▶ What to produce
Count the lines containing "FVal" in the entries underneath, and state that count without anything else.
[[ Provided information, beginning ]]
Lemma assigned_FieldByName prefix name fs fs' :
  Forall2 (assigned prefix) fs fs' → FieldByName fs' name = FieldByName fs name.
Proof.
  intros H. unfold FieldByName.
  assert (field_depth <$> fs' = field_depth <$> fs) as ->.
  { induction H as [|f f' fs fs' Hf _ IH]; [done|]. cbn. f_equal; [by eapply assigned_depth|done]. }
  rewrite (list_filter_iff (λ d, count_at d name fs' ≠ O) (λ d, count_at d name fs ≠ O)).
  - case_match; [done|]. by rewrite (assigned_count _ prefix name fs fs').
  - intros d. by rewrite (assigned_count d prefix name fs fs').
Qed.

Lemma set_prefix_assigned prefix q fs fs' :
  Forall2 (assigned prefix) fs fs' → Forall2 (assigned prefix) fs (set_prefix q fs').
Proof.
  induction 1 as [|f f' fs fs' Hf _ IH]; [constructor|]. constructor; [|done].
  destruct Hf as [| |n gs gs' Hgs|]; try by constructor. case_bool_decide; [|by constructor].
  constructor. clear IH. induction Hgs as [|g g' gs gs' Hg _ IH]; [constructor|]. constructor; [|done].
  destruct Hg; by constructor.
Qed.

(** Parsing one field: what it assigns, and what it adds. *)
Definition parses (prefix : string) (f : Field string) (p : Parsed) (r : Field string * Parsed) : Prop :=
  assigned prefix f r.1 ∧ parsed_wf r.2 ∧ p_names r.2 = grow (p_names p) (flat prefix f)
  ∧ p_order p ⊆ p_order r.2.

Lemma inside_mono g p p' : p_order p ⊆ p_order p' → inside g p → inside g p'.
Proof. intros H [?|?]; [by left|right; by apply H]. Qed.

Lemma parse_fields_spec group prefix fs p :
  Forall (λ f, ∀ p, parsed_wf p → inside group p → based f = true →
    ∃ r, parse_field group prefix f p = Ok r ∧ parses prefix f p r) fs →
  parsed_wf p → inside group p → forallb based fs = true →
  ∃ fs' p', parse_fields (parse_field group prefix) fs p = Ok (fs', p')
    ∧ Forall2 (assigned prefix) fs fs' ∧ parsed_wf p'
    ∧ p_names p' = grow (p_names p) (mjoin (flat prefix <$> fs)) ∧ p_order p ⊆ p_order p'.
Proof.
  intros H. revert p. induction H as [|f fs Hf _ IH]; intros p Hp Hin Hb; [by eexists _, _|].
  cbn in Hb. apply andb_true_iff in Hb as [Hb1 Hb2].
  destruct (Hf p Hp Hin Hb1) as ([f' p1] & He & H1 & H2 & H3 & H4). cbn in H1, H2, H3, H4.
  destruct (IH p1 H2 (inside_mono _ _ _ H4 Hin) Hb2) as (fs' & p2 & He' & H5 & H6 & H7 & H8).
  exists (f' :: fs'), p2. cbn. rewrite He. cbn. rewrite He'. cbn.
  split; [done|]. split; [by constructor|]. split; [done|]. split; [|set_solver].
  rewrite H7, H3. unfold grow. symmetry. apply fold_left_app.
Qed.

Lemma parse_field_spec f group prefix p :
  parsed_wf p → inside group p → based f = true →
  ∃ r, parse_field group prefix f p = Ok r ∧ parses prefix f p r.
Proof.
  revert group prefix p. induction f as [n v|n v|b n fs IH] using Field_ind'; intros group prefix p Hp Hin Hb.
  - eexists. split; [done|]. destruct (add_name_wf group (prefix +:+ n) p Hp Hin) as (H1 & H2 & H3).
    split; [constructor|]. split; [done|]. split; [done|]. cbn. by rewrite H3.
  - eexists. split; [done|]. by split; [constructor|].
  - destruct (enter_group_wf n p Hp) as (H1 & H2 & H3 & H4). destruct b; cbn in Hb.
    + destruct (parse_fields_spec n prefix fs (enter_group n p)) as (fs' & p' & He & H5 & H6 & H7 & H8);
        [by eapply Forall_impl; [exact IH|]; intros f Hf; apply Hf|done..|].
      exists (FPtr true n fs', p'). cbn. rewrite He. split; [done|]. unfold parses. cbn -[grow].
      split; [by constructor|]. split; [done|]. split; [by rewrite H7, H3|set_solver].
    + apply andb_true_iff in Hb as [Hb1 Hb2].
      destruct (parse_fields_spec n (prefix +:+ n) fs (enter_group n p)) as (fs' & p' & He & H5 & H6 & H7 & H8);
        [by eapply Forall_impl; [exact IH|]; intros f Hf; apply Hf|done..|].
      cbn. rewrite He. cbn. unfold nest_prefix.
      rewrite (assigned_FieldByName (prefix +:+ n) "StatesBase" fs fs') by done.
      destruct (FieldByName fs "StatesBase") as [[|d]|]; [|done|]; (eexists; split; [done|]; unfold parses; cbn -[grow]);
        (split; [constructor; try done; by apply set_prefix_assigned|]); (split; [done|]);
        (split; [by rewrite H7, H3|set_solver]).
Qed.

(** ** Properties *)

(** [NewStates] returns on every struct whose nested structs have a
    [StatesBase] of their own. Every string field then holds its own name, with
    the path of nested structs before it; the names are those of the fields in
    the order of the struct, embedded structs in their place, each once; the
    groups are the structs, and a group's indexes are those of names, no name
    being of two groups. *)
Theorem NewStates_spec fs :
  forallb based fs = true →
  ∃ sd, NewStates fs = Ok sd
  ∧ Forall2 (assigned "") fs (sd_fields sd)
  ∧ sd_names sd = slicesUniq (mjoin (flat "" <$> fs))
  ∧ (∀ g, is_Some (sd_groups sd !! g) ↔ g ∈ sd_groupsOrder sd)
  ∧ (∀ g l i, sd_groups sd !! g = Some l → i ∈ l → 0 ≤ i < Z.of_nat (length (sd_names sd)))
  ∧ (∀ g g' l l' i, sd_groups sd !! g = Some l → sd_groups sd !! g' = Some l' →
       i ∈ l → i ∈ l' → g = g').
Proof.
  intros Hb.
  assert (H0 : parsed_wf (mkParsed [] ∅ [])).
  { split; cbn; [constructor|..].
    - intros g. rewrite lookup_empty. split; [by intros []|by intros ?%elem_of_nil].
    - by intros g l i ?%lookup_empty_Some.
    - by intros g g' l l' i ?%lookup_empty_Some. }
  destruct (enter_group_wf "self" _ H0) as (H1 & H2 & H3 & _).
  destruct (parse_fields_spec "self" "" fs _ (Forall_true _ _ (λ f, parse_field_spec f "self" "")) H1 H2 Hb)
    as (fs' & p & He & H4 & [Hn Ho Hbd Hd] & H5 & _).
  eexists. unfold NewStates, parseStateNames. rewrite He. split; [done|]. cbn.
  rewrite (slicesUniq_id (p_names p)) by done. split; [done|]. split; [|by split].
  rewrite H5, H3. cbn. unfold slicesUniq. by rewrite grow_uniq_seen.
Qed.

Example NewStates_spec_witness :
  let leaf := [FPtr true "StatesBase" StatesBase; FVal "Go" ""] in
  let def := [FPtr true "StatesBase" StatesBase; FVal "A" ""; FPtr true "LeafDef" leaf; FPtr false "Sub" leaf] in
  ∃ sd, NewStates def = Ok sd ∧ sd_names sd = ["Exception"; "A"; "Go"; "SubException"; "SubGo"]
  ∧ sd_groups sd !! "Sub" = Some [4].
Proof.
  intros leaf def. destruct (NewStates_spec def) as (sd & He & _ & Hn & _); [reflexivity|].
  exists sd. split; [exact He|]. split; [rewrite Hn; reflexivity|].
  vm_compute in He. injection He as <-. reflexivity.
Defined.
[[ Provided information, end ]]
▶ Written solution
2